While professional liability insurance is not new, applying it to the exposures of data-related services is. As insurers rushed to capitalize on this new trend, they simply turned to insurance products that were already being applied to the more traditional exposures of other professional services. This leaves the service provider and their customer at risk.
In the case of data breach notification coverage, the problem is similar. Insurers originally developed insurance products aimed at the exposures of organizations, such as hospitals and banks, with a direct regulatory responsibility to provide data breach notification to consumers. When data-related service providers started asking for data breach coverage, insurers turned to those same products. Unfortunately, there is a big difference between insurance to cover data breach notification costs of a bank or hospital and insurance to cover the data breach notification cost of a third party data processor.
Downstream Data Coverage is the only professional liability coverage designed to specifically cover the data protection exposures of services providers. As a result, both the service provider and their clients are better protected.

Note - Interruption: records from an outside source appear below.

(** C1.  For a loaded table holding the three time columns, lines 40-42
    complete, and in every row [i] of the table [Sequential Relative] is the
    integer 1, [Parallel Relative] is [Sequential Time / Parallel Time] and
    [Optimized Relative] is [Sequential Time / Optimized Parallel Time], the
    quotients being binary64 divisions of the row's own entries. *)
Theorem derived_columns_per_row (s : state) header lines d sq pr op :
  parse header lines = Some d ->
  df s = Some d ->
  getcol "Sequential Time" (columns d) = Some sq ->
  getcol "Parallel Time" (columns d) = Some pr ->
  getcol "Optimized Parallel Time" (columns d) = Some op ->
  exists s' d',
    derive_columns s = Ok tt s' /\ df s' = Some d' /\
    forall i, (i < nrows d)%nat ->
      exists a b c,
        cell_at d "Sequential Time" i = Some a /\
        cell_at d "Parallel Time" i = Some b /\
        cell_at d "Optimized Parallel Time" i = Some c /\
        cell_at d' "Sequential Relative" i = Some (NInt 1) /\
        cell_at d' "Parallel Relative" i
          = Some (NFloat (div (as_float a) (as_float b))) /\
        cell_at d' "Optimized Relative" i
          = Some (NFloat (div (as_float a) (as_float c))).
Proof.
  intros Hparse Hd Hsq Hpr Hop.
  pose proof (parse_frame_ok _ _ _ Hparse) as Hok.
  eexists _, (derived d sq pr op).
  split; [apply (derive_columns_ok s d sq pr op); assumption|].
  split; [reflexivity|]. intros i Hi.
  destruct (series_at_lt sq i) as [a Ha]; [now rewrite (frame_ok_len d _ _ Hok Hsq)|].
  destruct (series_at_lt pr i) as [b Hb]; [now rewrite (frame_ok_len d _ _ Hok Hpr)|].
  destruct (series_at_lt op i) as [c Hc]; [now rewrite (frame_ok_len d _ _ Hok Hop)|].
  exists a, b, c. unfold cell_at at 1 2 3. rewrite Hsq, Hpr, Hop.
  repeat split; try assumption; now apply (derived_cells d sq pr op i a b c).
Qed.

Lemma derived_columns_per_row_witness :
  exists s' d',
    derive_columns (loaded times_frame) = Ok tt s' /\ df s' = Some d' /\
    forall i, (i < nrows times_frame)%nat ->
      exists a b c,
        cell_at times_frame "Sequential Time" i = Some a /\
        cell_at times_frame "Parallel Time" i = Some b /\
        cell_at times_frame "Optimized Parallel Time" i = Some c /\
        cell_at d' "Sequential Relative" i = Some (NInt 1) /\
        cell_at d' "Parallel Relative" i
          = Some (NFloat (div (as_float a) (as_float b))) /\
        cell_at d' "Optimized Relative" i
          = Some (NFloat (div (as_float a) (as_float c))).
Proof.
  apply (derived_columns_per_row (loaded times_frame) times_header times_lines
           times_frame (Int64 [10]) (Int64 [2]) (Int64 [1])); reflexivity.
Defined.

(** ** Division by zero *)

Lemma as_float_zero v : num_is_zero v = true -> is_zero (as_float v) = true.
Proof.
  destruct v as [z|f]; simpl; [|trivial].
  intros ->%Z.eqb_eq. reflexivity.
Qed.

Lemma div_by_zero_not_finite x y : is_zero y = true -> is_finite (div x y) = false.
Proof. destruct y; try discriminate. intros _. now destruct x. Qed.

(** C5.  Lines 41-42 carry no guard against a zero divisor: on a loaded
    table with the three time columns the derived-column computation
    completes, raising nothing, and in a row whose [Parallel Time]
    (respectively [Optimized Parallel Time]) is zero the [Parallel Relative]
    (respectively [Optimized Relative]) entry is an infinity or NaN. *)
Theorem zero_divisor_gives_non_finite (s : state) header lines d sq pr op i b c :
  parse header lines = Some d ->
  df s = Some d ->
  getcol "Sequential Time" (columns d) = Some sq ->
  getcol "Parallel Time" (columns d) = Some pr ->
  getcol "Optimized Parallel Time" (columns d) = Some op ->
  series_at pr i = Some b ->
  series_at op i = Some c ->
  exists s' d',
    derive_columns s = Ok tt s' /\ df s' = Some d' /\
    (num_is_zero b = true ->
     exists f, cell_at d' "Parallel Relative" i = Some (NFloat f) /\
               is_finite f = false) /\
    (num_is_zero c = true ->
     exists f, cell_at d' "Optimized Relative" i = Some (NFloat f) /\
               is_finite f = false).
Proof.
  intros Hparse Hd Hsq Hpr Hop Hb Hc.
  pose proof (parse_frame_ok _ _ _ Hparse) as Hok.
  eexists _, (derived d sq pr op).
  split; [apply (derive_columns_ok s d sq pr op); assumption|].
  split; [reflexivity|].
  destruct (series_at_lt sq i) as [a Ha].
  { rewrite (frame_ok_len d _ _ Hok Hsq), <- (frame_ok_len d _ _ Hok Hpr).
    now apply series_at_Some_lt in Hb. }
  destruct (derived_cells d sq pr op i a b c Hok Hsq Ha Hb Hc) as (_ & Hp & Ho).
  split; intros Hz; eexists; (split; [eassumption|]);
    now apply div_by_zero_not_finite, as_float_zero.
Qed.

Lemma zero_divisor_gives_non_finite_witness :
  exists s' d',
    derive_columns (loaded zero_frame) = Ok tt s' /\ df s' = Some d' /\
    (num_is_zero (NInt 0) = true ->
     exists f, cell_at d' "Parallel Relative" 0 = Some (NFloat f) /\
               is_finite f = false) /\
    (num_is_zero (NFloat (S754_zero true)) = true ->
     exists f, cell_at d' "Optimized Relative" 0 = Some (NFloat f) /\
               is_finite f = false).
Proof.
  apply (zero_divisor_gives_non_finite (loaded zero_frame) times_header zero_lines
           zero_frame (Int64 [10]) (Int64 [0]) (Float64 [S754_zero true]) 0%nat);
    reflexivity.
Defined.
(* ===== verification/Prelude.v ===== *)
(** * k8s-dencer: a verification library

k8s-dencer watches a Kubernetes cluster, plans which nodes could be drained so
that their pods fit on fewer nodes, shows the plan to an operator, and performs
the drains the operator approves.  It is four programs over shared packages: a
planner loop (cmd/planner), an API with a user interface (cmd/ui-backend), an
executor (cmd/executor) and a command line (cmd/dencer).  They share a database:
the planner writes plans, the API reads them and queues runs, the executor
claims runs and writes what it did.

This library models the packages that decide something, as executable
definitions that keep the names of the Go code (one Module per Go type, its
fields as the fields of the record [t], one definition per function), and proves
what they promise one another.

** Parts and files

- The language: [Prelude] (strings, sorting, lists, 64-bit integers, instants),
  [GoLib] (SHA-256, durations, strings, ranging over maps), [Float64] (doubles),
  [GoText] (cutting, padding, numbers as text), [GoTime] (parsing and formatting
  times), [GoFlag] (the flag package, ParseFloat).
- The data (internal/model): [Model], [Cluster]; concrete clusters and the generator
  of clusters in [Fixtures].
- Reading the cluster (internal/cluster): [Kube] has the API objects, [Collect]
  their conversion, the reader over the informer cache and the direct one.
- Where a pod can go (internal/constraints): [WorkingPlacement] is the mutable
  assignment, bare ([Core]) and with memoised spread counts ([Placement]), both
  behind the interface [PlacementOps]; [Analyzer] derives what holds each pod.
  The clients, analyzer, planner and guard, are written against the interface.
- What to drain (internal/planner, internal/impact): [Planner], [Impact].
- What must never happen (internal/safety, internal/window, api/v1alpha1):
  [Safety] is the guard before every step and every eviction, [Window] decides
  when a maintenance window authorises a Red step.
- Acting (internal/executor): [Executor] over the calls of [Effects]; the adapter to
  the API server is with the readers, in [Collect].
- Remembering (internal/store): [Store] and [RunStore] for runs and their audit
  trail, [PlanStore] for the plan history, [Samples] for measurements,
  [Reclaim] for what became of drained nodes; [Schemas] has the texts of the
  schema versions, [Dialect] their migration and the two SQL dialects, [Dsn]
  which database the environment names, [Columns] how instants and blobs are
  written to columns and read from them.
- The planning cycle (internal/publish, internal/notify): [Publish].
- The API (internal/auth, internal/api/rest, internal/api/graph,
  internal/recommend, internal/pricing): [Auth] for who may do what, [Admission]
  for the requests that queue runs, [Reports], [Recommend] (with the prices) and
  [Graph] for what it computes, [Broker] for the events browsers are sent, [Api] for the
  routes and a request from the guard to its answer; [AgentTools]
  (internal/api/agenttools) for what the conversational agent is told.
- The command line (internal/cli, cmd/dencer): [CliArgs] for arguments and lists of
  steps, [CliConnect] for finding the backend and a token, [CliClient] for the
  documents and the requests to the API, as programs
  over calls ([CliClient.prog]), [CliRender] for everything printed, [CliCommands]
  for the prompts and each command from its arguments to its exit status.
- The services (cmd/planner, cmd/executor, cmd/ui-backend, internal/httpserver):
  [Settings] for what their environment decides and how each starts.

** How the parts meet

A cycle ([Publisher.Cycle]) reads a snapshot ([Collector.Snapshot]), analyses it,
plans, classifies the steps, records measurements and departures, and saves the
plan ([PlanStore.Save]).  A request ([Api.serve]) passes [Auth.Require]; one that
asks for a run validates it against the stored plan ([Admission.admit_execute])
and inserts a pending row ([RunStore.Enqueue]).  [Executor.Poll] claims a row
([RunStore.Claim]) and performs it: before each cordon a fresh snapshot and
[Safety.CheckStep], before each eviction a fresh snapshot and
[Safety.CheckEviction], after each drain [Reclaim.Ledger.RecordDrain].  The command
line ([CliCommands.dencer]) reads plans from the API, shows what it would ask for,
asks for consent ([Confirm]), sends the request that queues the run and follows it
([Client.Wait]).

** What is proved

- [PlacementProps]: the memoised placement answers as the bare one
  ([index_changes_no_answer], a refinement); [CanPlace] is the conjunction of the
  declarative conditions of every hard constraint ([canplace_iff_feasible]);
  capacity is never oversold.  Facts in [PlacementFacts], [IndexFacts],
  [FeasibilityFacts], [CapacityFacts].
- [AnalyzerProps]: the analysis is complete, and when a pod is movable and a node
  drainable.
- [PlannerProps] (with [PlannerFacts], [PlanReplay]): a plan replays, respects
  policy and the packing ceiling, and does not depend on the memoisation.
- [ImpactProps], [SafetyProps], [WindowProps]: the exact conditions of a rating, of
  the guard's consent, and of an open window.
- [ExecutorProps], [RecoveryProps], [TerminationProps] (with [ExecutorFacts],
  [RunFacts]): over every history of calls and answers, cut short anywhere,
  nothing is cordoned or evicted unchecked; no node is left stranded; a run
  closes once; a drain that is reported complete has settled; polling returns.
  [whole_life_checked] is of the whole life of an executor, one poll after another.
- [RunStoreProps], [PlanStoreProps], [SamplesProps], [ReclaimProps]: the tables keep
  their keys under any interleaving of operations; no run is handed out twice;
  saving and reading a plan round-trip; pruning keeps the audit trail.
- [PublishProps]: the invariants of the cycle, with any call of the store failing.
- [AuthProps], [AdmissionProps], [ApiProps]: exactly which requests reach a handler;
  what a queued run is; that changing anything takes the grant, end to end.
- [ReportsProps], [RecommendProps]: the reports against the analyzer and the
  classifier they quote.
- [CollectProps]: the planner's and the executor's readers see one cluster, whole when
  every page of it was read; what they read after a cordon; the footprint of a pod against the rule of the scheduler.
- [Columns]: every stored instant is read back, the calendar included, and the order of
  the texts against that of the instants, from which [RunStoreProps] has which request
  a claim can pass over; blobs of every age.  [Fixtures]: a generated cluster is one.
  [Recommend]: the price table as it was written.
- [BrokerProps]: publications, arrivals and departures in any interleaving.
- [DialectProps]: what PostgreSQL is sent in place of SQLite's placeholders and
  types; migrations by any number of replicas that fail anywhere.
- [AgentToolsProps]: the agent against the API and the analyzer.
- [CliArgsProps], [CliProps], [CliApiProps]: arguments in any order; nothing is asked
  of the API without a shown question and an explicit yes; success only of runs
  seen to succeed; what the client asks is what the API serves and queues.
  [CliConnect], [CliRender]: tokens, backends and sizes.
- [Dsn]: the connection string read back.  [SettingsProps]: no environment
  opens the API, or lets the executor cordon for a Red step without a window; the
  executor rates as the planner; nothing is planned on half a cluster.

Some theorems say what the code does where it is not what is meant; their doc
comments say so.

** Choices of the model

- Integers: [int64] is [Z] with its wrap-around written out ([int64_add]); counters
  that cannot overflow are plain [Z].  [float64] is IEEE 754 by the Standard
  Library's [SpecFloat] at 53 bits.
- Maps are [gmap]; where the order of a [range] over a map can show, it is an
  argument ([MapRange]): any permutation of the keys.
- Times are nanoseconds since Go's zero instant; the stores compare them as the
  text they are stored as, which [Columns] proves to hold them.  The clock is read
  where the code reads it, each reading an argument or an answer.
- Contexts show only in the errors they make calls return.  Logs and metrics are
  left out.
- Each SQL statement is atomic, columns round-trip, and a failed call changes
  nothing; the clients of a store interleave as sequences of operations.
- Code outside the repository is an argument with its documented behaviour as
  named hypotheses: cron and time zones ([Calendar]), quantities ([Quantities]),
  the API server's reviews ([TokenReviews], [AccessReviews]), the cluster and the
  stores of the executor (the answers of [Effects]), the HTTP client of a webhook.
- JSON and URL matching are the standard library's: requests arrive decoded, and
  [CliApiProps] relates the fields that the client names to those the handlers read.

** Fuel and bounds

Only [Effects.run] has fuel, for the loops of the executor's waits: [enough_fuel]
is one more than the turns the settle timeout allows, and [poll_returns] proves it
enough in every world whose clock goes on.  The other recursions are
structural: over lists, or over a number fixed before, as [TrimSpace] and the
blocks of SHA-256 are over the length of their argument and the cube roots of
its constants over 40 bits.  [CliArgs.add_range] has the size of its range for
fuel, which is enough unless the range ends at the greatest integer, where the
code does not return either; [Client.Wait], which follows a run for as long as it
lasts, is bounded by a number of polls that the theorems are for all of, and
[Direct.pages] by a number of calls, which is enough when it is that of the pages.  Theorems on capacity assume quantities below 2^61,
two exbibytes.

** What is not modelled, and why

Logging, metrics, and the encoding of documents as JSON and YAML: input and output
only.  The compressor of blobs, the loading of a kubeconfig, the credential
plugins, the forwarding of a port, the informers and the source of random numbers:
libraries, arguments where their answers matter.  The deep copies and the
registration of the API types: generated. *)
From Stdlib Require Export ZArith Lia.
From Stdlib Require Export(notations) Ascii.
From stdpp Require Export base tactics list gmap sets strings pretty numbers sorting.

Keeping Good Company: By restricting the coverage only to NAID AAA Certified companies, the likelihood of claims is significantly lowered. Policy holders are therefore included in an exclusive pool of policy holders whose shared risk is lower than the general population of service providers, which leads to lower insurance premiums.
The Game Plan is Member-Ownership: With the inevitable success of Downstream Data Coverage, the policy will eventually become part of a NAID Captive Insurance Program. This means that the insurance company will quite literally be owned by NAID, and have significantly more control of premiums and dividends to policy holders.